March 26: Gender Wilder, Sunset Boulevard Berger, from Ways of Seeing Mulvey, “Visual Pleasure and Narrative Cinema” Doane, from The Desire to Desire

April 9: Race Crosland, The Jazz Singer Recommended viewing: Griffith, The Birth of a Nation Fanon, “Black Skin, White Masks” Rogin, “Blackface, White Noise” Dyer, from White

April 16: Sexuality Minnelli, Tea and Sympathy Sedgwick, from Epistemology of the Closet Freud, “On Fetishism” Freud, from Three Essays on the Theory of Sexuality Rich, from New Queer Cinema

April 23: The Genius of the System (3) Disney, The Lion King Disney, The Lion King 1 1/2 Barthes, “The Great Family of Man” Horkheimer and Adorno, “The Culture Industry” Bourdieu, from Distinction

Course Requirements: Attendance and participation; a seminar presentation; a final paper (22-25 pages).

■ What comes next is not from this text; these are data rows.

(** * Verification of the on-demand video-frame decoding pipeline

    A shallow embedding of [src/video-asset/webcodec-helper.js] (timeline
    builder, batch feeder, decoder output handler, load callbacks, canvas
    fallback, decoder configuration record) and of [disposeVideoAsset] and
    [stepFrame] from the video-asset demo page, together with the
    properties the specification states about them and further properties
    of the code.

    Conventions of the embedding.
    - JavaScript arrays are lists; arrays that may have holes
      ([new Array(n)], writes by index) are lists of options, [None] being
      a hole, and reading a hole or past the end yields [None]
      ([undefined]).
    - Asset objects live in an object store and the registry
      [window._videoAssets] maps identifiers to addresses, so that closures
      holding on to an asset (timers, suspended output handlers) keep
      mutating the same object after it has been deregistered.
    - Console output, decoder calls, timers and calls into the rendering
      engine are recorded as a trace of [Event]s.
    - Frame counts handed to the feeder are JavaScript numbers restricted
      to the integers and the three non-finite values; a fractional count
      or frame index is outside the embedding.  Frame indices and pixel
      dimensions are integers.
    - Timestamps, durations and frame rates are computed in IEEE 754
      binary64 as the source computes them: every division and
      multiplication rounds to the nearest number, ties to even
      ([SpecFloat] of the standard library with 53 bits of precision), and
      [Math.round] and [Math.floor] are exact on the number they are
      given.  The fields of the container the numbers are read from
      ([cts], [dts], [duration], [timescale], the two halves of a frame
      rate) are integers, and the timescale of a track is positive.
    - Tests of the source that the types of the embedding decide once and
      for all ([typeof x === 'number'], [Array.isArray(x)] on fields that
      only ever hold numbers or arrays) are left out, and so is debug
      logging.
    - [decoder.close], [decoder.decode], [decoder.configure],
      [frame.allocationSize], [frame.copyTo] and the canvas calls can
      throw, as the [try] blocks of the source provide for.  The calls the
      source makes outside any [try] (into the rendering engine, the
      native allocator, the demuxer's [flush]) return normally in the
      functions named after the source; for the decoder output handler
      the functions whose names end in [_in] take what these calls do (the
      allocator handing out no block or aborting, a call into the engine
      throwing) as a further argument.  The bytes of the native buffer
      are not modelled, only which blocks are live. *)

From Stdlib Require Import ZArith QArith Qround.
From Stdlib Require SpecFloat.
From stdpp Require Import gmap strings list sorting.

Local Open Scope Z_scope.

(** ** JavaScript numbers and arrays *)

Inductive jsnum :=
| JInt (z : Z)
| JPosInf
| JNegInf
| JNaN.

(** [Number.isFinite(x)] *)
Definition isFinite (x : jsnum) : bool :=
  match x with JInt _ => true | _ => false end.

(** [x <= z] for an integer [z] *)
Definition jsnum_leZ (x : jsnum) (z : Z) : bool :=
  match x with
  | JInt a => a <=? z
  | JNegInf => true
  | JPosInf | JNaN => false
  end.

(** [x < z] for an integer [z] *)
Definition jsnum_ltZ (x : jsnum) (z : Z) : bool :=
  match x with
  | JInt a => a <? z
  | JNegInf => true
  | JPosInf | JNaN => false
  end.

(** [z + x] for an integer [z] *)
Definition jsnum_addZ (z : Z) (x : jsnum) : jsnum :=
  match x with
  | JInt a => JInt (z + a)
  | other => other
  end.

(** [x === y]: [NaN] is not equal to itself. *)
Definition jsnum_strict_eq (x y : jsnum) : bool :=
  match x, y with
  | JInt a, JInt b => a =? b
  | JPosInf, JPosInf => true
  | JNegInf, JNegInf => true
  | _, _ => false
  end.

(** The integer a finite number denotes (0 for the others; only used
    behind an [isFinite] test). *)
Definition jsnum_toZ (x : jsnum) : Z :=
  match x with JInt a => a | _ => 0 end.

(** *** Binary64 arithmetic

    A number is a binary64 value; [Number z] is the number nearest to the
    integer [z] (the integer itself up to [2^53]), and division and
    multiplication round their exact result to the nearest number. *)
Definition float64 : Type := SpecFloat.spec_float.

Success in the course requires nine hours of work for every three hours of class time.

If you are a student with a documented disability on record here at Brandeis and wish to have a reasonable accommodation made for you, please speak to me as soon as possible.

The readings and movies will be posted on LATTE.